Overlooking Simple Deductions could cost Taxpayers
26th January 2010 by Tax Man No CommentsMost taxpayers are honest
The vast majority of American taxpayers are honest when it comes to filing and paying their taxes. The million dollar tax cheats are very rare. Instead of taking advantage, the opposite is in fact the case - most US taxpayers don’t take advantage of deductions and overpay. The IRS reports that taxpayers tend to make the same mistakes each year. The number one mistake on returns every year is forgetting to include a social security number on the return. This will only cost a taxpayer time, not money.
Convenience can be costly
Approximately 85 million taxpayers choose to take standard deductions as opposed to itemizing their tax returns. Only 46 million people actually itemize. The smaller group of taxpayers claims twice the deductions of the larger group. Itemized returns account for one trillion dollars worth of deductions while standard deductions only account for a half trillion dollars in deductions. Only legitimate deductions are included in the figures from the IRS, so itemizers aren’t cheating. Sadly, most people admit they file the standard form out of convenience and a lack of documentation. The convenience and lack of proper keeping of records could be costing taxpayers to pay up to four times how much they should be.

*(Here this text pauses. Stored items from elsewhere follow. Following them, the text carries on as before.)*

(** The size by [du]: the steps of [GetDiskUsage] up to the total. *)
Definition usage_size (userID : Z) (safePath : string) (isRootMode : bool) : M W (result Z) :=
  o ← run_cmd userID ("du -sb " +:+ safePath +:+ quiet +:+ awk1) isRootMode;
  match o with
  | Err err =>
      if Contains (err_Error lib_text err) denied
      then mret (Err (NewWithErr CodeForbidden "权限不足，无法访问该目录" err))
      else
        o2 ← run_cmd userID ("du -sk " +:+ safePath +:+ quiet +:+ awk1) isRootMode;
        let failed := Err (NewWithErr CodeSSHCommandExecutionFailed
                             ("获取目录大小失败: " +:+ err_Error lib_text err +:+ ", output: ") err) in
        match o2 with
        | Err _ => mret failed
        | Ok out =>
            let kbStr := TrimSpace out in
            if String.eqb kbStr "" then mret failed
            else match ParseInt (first_field kbStr (last_line kbStr)) with
                 | Ok kb => mret (Ok (wrap64 (kb * 1024)))
                 | Err _ => mret (Ok 0)
                 end
        end
  | Ok output =>
      sizeStr ← (if String.eqb (TrimSpace output) "" then
                   d ← run_cmd userID ("du -sb " +:+ safePath +:+ quiet) isRootMode;
                   mret (match d with Ok out => TrimSpace out | Err _ => ""%string end)
                 else mret (TrimSpace output));
      if String.eqb sizeStr "" then mret (Ok 0)
      else
        let f := first_field sizeStr (last_line sizeStr) in
        match ParseInt f with
        | Ok sVal => mret (Ok sVal)
        | Err e => mret (Err (NewWithErr CodeInternalError ("解析目录大小数据失败: " +:+ f) e))
        end
  end.

(** The size of the file system: SFTP, else [df]; 0 when unknown. *)
Definition vfs_total (userID : Z) (resolvedPath : string) (isRootMode : bool) : M W Z :=
  c ← getSftpClient has_manager userID isRootMode;
  match c with
  | Err _ => mret 0
  | Ok client =>
      v ← on_host (fh_StatVFS client resolvedPath);
      mret (match v with
            | Ok (blocks, bsize) => wrap64 (wrap64 blocks * wrap64 bsize)
            | Err _ => 0
            end)
  end.
Definition df_or (userID : Z) (safePath : string) (isRootMode : bool) (totalBytes : Z)
  : M W (option Z) :=
  if totalBytes =? 0 then
    o ← run_cmd userID ("df -kP " +:+ safePath) isRootMode;
    mret (match o with Ok out => df_total out | Err _ => None end)
  else mret (Some totalBytes).
Definition stat_or (userID : Z) (safePath : string) (isRootMode : bool) (totalBytes : Z) : M W Z :=
  if totalBytes =? 0 then
    o ← run_cmd userID (stat_cmd safePath) isRootMode;
    mret (match o with Ok out => default 0 (stat_total out) | Err _ => 0 end)
  else mret totalBytes.

(** The record that is cached and returned. *)
Definition usage_data (size totalBytes : Z) : DiskUsageData :=
  DiskUsageData.mkDiskUsageData size (percent size totalBytes).

Definition GetDiskUsage (userID : Z) (p : string) (isRootMode : bool)
  : M W (result DiskUsageData) :=
  if negb has_redis then mret (Err (ErrPanic "nil pointer dereference"))
  else
    cached ← GetDiskUsageCache userID p;
    match cached with
    | Ok (Some data) => mret (Ok data)
    | _ =>
        r ← resolvePath cfg_BasePath has_manager userID p isRootMode;
        match r with
        | Err e => mret (Err e)
        | Ok resolvedPath =>
            let safePath := shell_quote resolvedPath in
            sz ← usage_size userID safePath isRootMode;
            match sz with
            | Err errDu => mret (Err errDu)
            | Ok size =>
                t1 ← vfs_total userID resolvedPath isRootMode;
                t2 ← df_or userID safePath isRootMode t1;
                totalBytes ← stat_or userID safePath isRootMode (default 0 t2);
                let data := usage_data size totalBytes in
                _ ← SetDiskUsageCache userID p data;
                mret (Ok data)
            end
        end
    end.

(** ** Size on request *)

Definition calc_size (userID : Z) (quotedPath : string) (isRootMode : bool) : M W (result Z) :=
  o ← run_cmd userID ("du -sb " +:+ quotedPath +:+ awk1) isRootMode;
  match o with
  | Err err =>
      if Contains (err_Error lib_text err) denied
      then mret (Err (NewWithErr CodeForbidden "权限不足，无法访问该文件或目录" err))
      else
        o2 ← run_cmd userID ("du -sk " +:+ quotedPath +:+ awk1) isRootMode;
        match o2 with
        | Err e => mret (Err (NewWithErr CodeSSHCommandExecutionFailed
                                ("计算大小失败: " +:+ err_Error lib_text e) e))
        | Ok out =>
            let kbStr := TrimSpace out in
            match ParseInt kbStr with
            | Err e => mret (Err (NewWithErr CodeInternalError ("解析大小数据失败: " +:+ kbStr) e))
            | Ok kb => mret (Ok (wrap64 (kb * 1024)))
            end
        end
  | Ok out =>
      sizeStr ← (if String.eqb (TrimSpace out) "" then
                   d ← run_cmd userID ("du -sb " +:+ quotedPath) isRootMode;
                   mret (match d with Ok o => TrimSpace o | Err _ => ""%string end)
                 else mret (TrimSpace out));
      if String.eqb sizeStr "" then mret (Ok 0)
      else
        let f := first_field sizeStr sizeStr in
        match ParseInt f with
        | Ok b => mret (Ok b)
        | Err e => mret (Err (NewWithErr CodeInternalError ("解析大小数据失败: " +:+ f) e))
        end
  end.

(** The share: the last fallback runs only while the total is still 0, and a
    total that is not positive gives 0. *)
Definition CalculateSize (userID : Z) (p : string) (isRootMode : bool)
  : M W (result (Z * string * float64)) :=
  r ← resolvePath cfg_BasePath has_manager userID p isRootMode;
  match r with
  | Err e => mret (Err e)
  | Ok resolvedPath =>
      let quotedPath := shell_quote resolvedPath in
      sz ← calc_size userID quotedPath isRootMode;
      match sz with
      | Err e => mret (Err e)
      | Ok bytes =>
          t1 ← vfs_total userID resolvedPath isRootMode;
          t2 ← df_or userID quotedPath isRootMode t1;
          total ← stat_or userID quotedPath isRootMode (default 0 t2);
          mret (Ok (bytes, formatFileSize bytes, percent bytes total))
      end
  end.
End DiskUsage.

(** ** The usage of all users *)

(** What the operations over the root session need besides: the session of
    user 0 (its client may be nil), and the users in the order of
    [userRepo.List]. *)
Class RootHost (S C : Type) := {
  rh_GetSession : M S (result (option C));
  rh_DeleteSession : M S unit;
  rh_GetOrCreateSession : M S (result (option C));
  rh_ListUsers : M S (result (list User))
}.

Section AllUsers.
Context {S C F : Type} `{FileHost S C F} `{!RootHost S C} {K : Type} {KV : Kv K}.
Variable usage_codec : codec DiskUsageData.
Variable cfg_BasePath : string.
(** The session manager and the user repository are not nil.  Redis is
    configured: with a nil repository the operations panic at the first use of
    the cache. *)
Variables has_manager has_users : bool.

Notation W := (fworld S K).

(** [ExecuteCommandWithStatus] with an error that is dropped when the exit
    code is 0. *)
Definition status_cmd (c : C) (cmd : string) : M W (string * bool) :=
  x ← on_host (fh_ExecuteCommandWithStatus c cmd);
  let '(output, exitCode, err) := x in
  mret (output, match err with Some _ => exitCode =? 0 | None => true end).

(** The root session: one that answers the health check, else a new one. *)
Definition root_session : M W (result (option C)) :=
  g ← on_host rh_GetSession;
  session ← match g with
            | Ok (Some c) =>
                o ← on_host (fh_ExecuteCommand c "echo 'health_check'");
                if match o with Ok out => String.eqb (TrimSpace out) "health_check" | Err _ => false end
                then mret (Some (Some c))
                else (_ ← on_host rh_DeleteSession; mret None)
            | Ok None => mret (Some None)
            | Err _ => mret None
            end;
  match session with
  | Some c => mret (Ok c)
  | None =>
      n ← on_host rh_GetOrCreateSession;
      mret (match n with
            | Err e => Err (NewWithErr CodeInternalError "获取root会话失败" e)
            | Ok c => Ok c
            end)
  end.

(** The size from [du], 0 when its output is blank or not a number. *)
Definition root_size (output : string) : Z :=
  let sizeStr := TrimSpace output in
  if String.eqb sizeStr "" then 0
  else match ParseInt (first_field sizeStr sizeStr) with Ok s => s | Err _ => 0 end.
(** The second of at least four fields, when it is positive. *)
Definition root_df (output : string) (fine : bool) : Z :=
  if fine && negb (String.eqb (TrimSpace output) "") then
    match Fields (TrimSpace output) with
    | _ :: f1 :: _ :: _ :: _ => match ParseInt f1 with Ok t => if 0 <? t then t else 0 | Err _ => 0 end
    | _ => 0
    end
  else 0.
Definition root_stat (output : string) (fine : bool) : Z :=
  if fine && negb (String.eqb (TrimSpace output) "")
  then default 0 (stat_fields (Fields (TrimSpace output))) else 0.

(** The total by stat when df gave none. *)
Definition root_total (c : C) (safePath : string) (totalBytes : Z) : M W Z :=
  if totalBytes =? 0
  then st ← status_cmd c (stat_cmd safePath); mret (root_stat st.1 st.2)
  else mret totalBytes.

State sales tax most overlooked
Everyone is entitled to claim state sales tax they paid during the course of a tax year. The IRS has tables that show how much can be deducted, depending on the state you live in and your income. The biggest advantage is for those people living in states that do not have a state income tax, but everyone can benefit from this deduction. Also, there are items that can give a taxpayer a bigger deduction that what tables will show you. For instance, the sales tax from the purchase of a car, boat or airplane can be added into the amount in the table. State sales tax on home building supplies are also deductible.
Giving could get you a deduction
Most tax payers already take the appropriate deductions for contributing to charitable organizations in the form of money. Taxpayers deduct contributions to religious organizations, homeless shelters, and so forth. However, most taxpayers overlook the out-of-pocket deductions available for doing good works. For example, if you bake a cake for a church fundraiser, the cost of the ingredients is tax deductible. In addition, the taxpayer can claim 14 cents per mile for delivering the item.
Children benefit from Mom and Dad’s help
Interest paid is a common deduction. Most people know to deduct interest paid on student loans and mortgages. College students and graduates not claimed as a dependent can benefit from Mom and Dad’s help. The IRS treats interest paid on a student loan by a parent as money given to the student who then paid the debt. As long as the child is not claimed as a dependent by the parent, the child can claim the interest as a deduction on his/her tax return.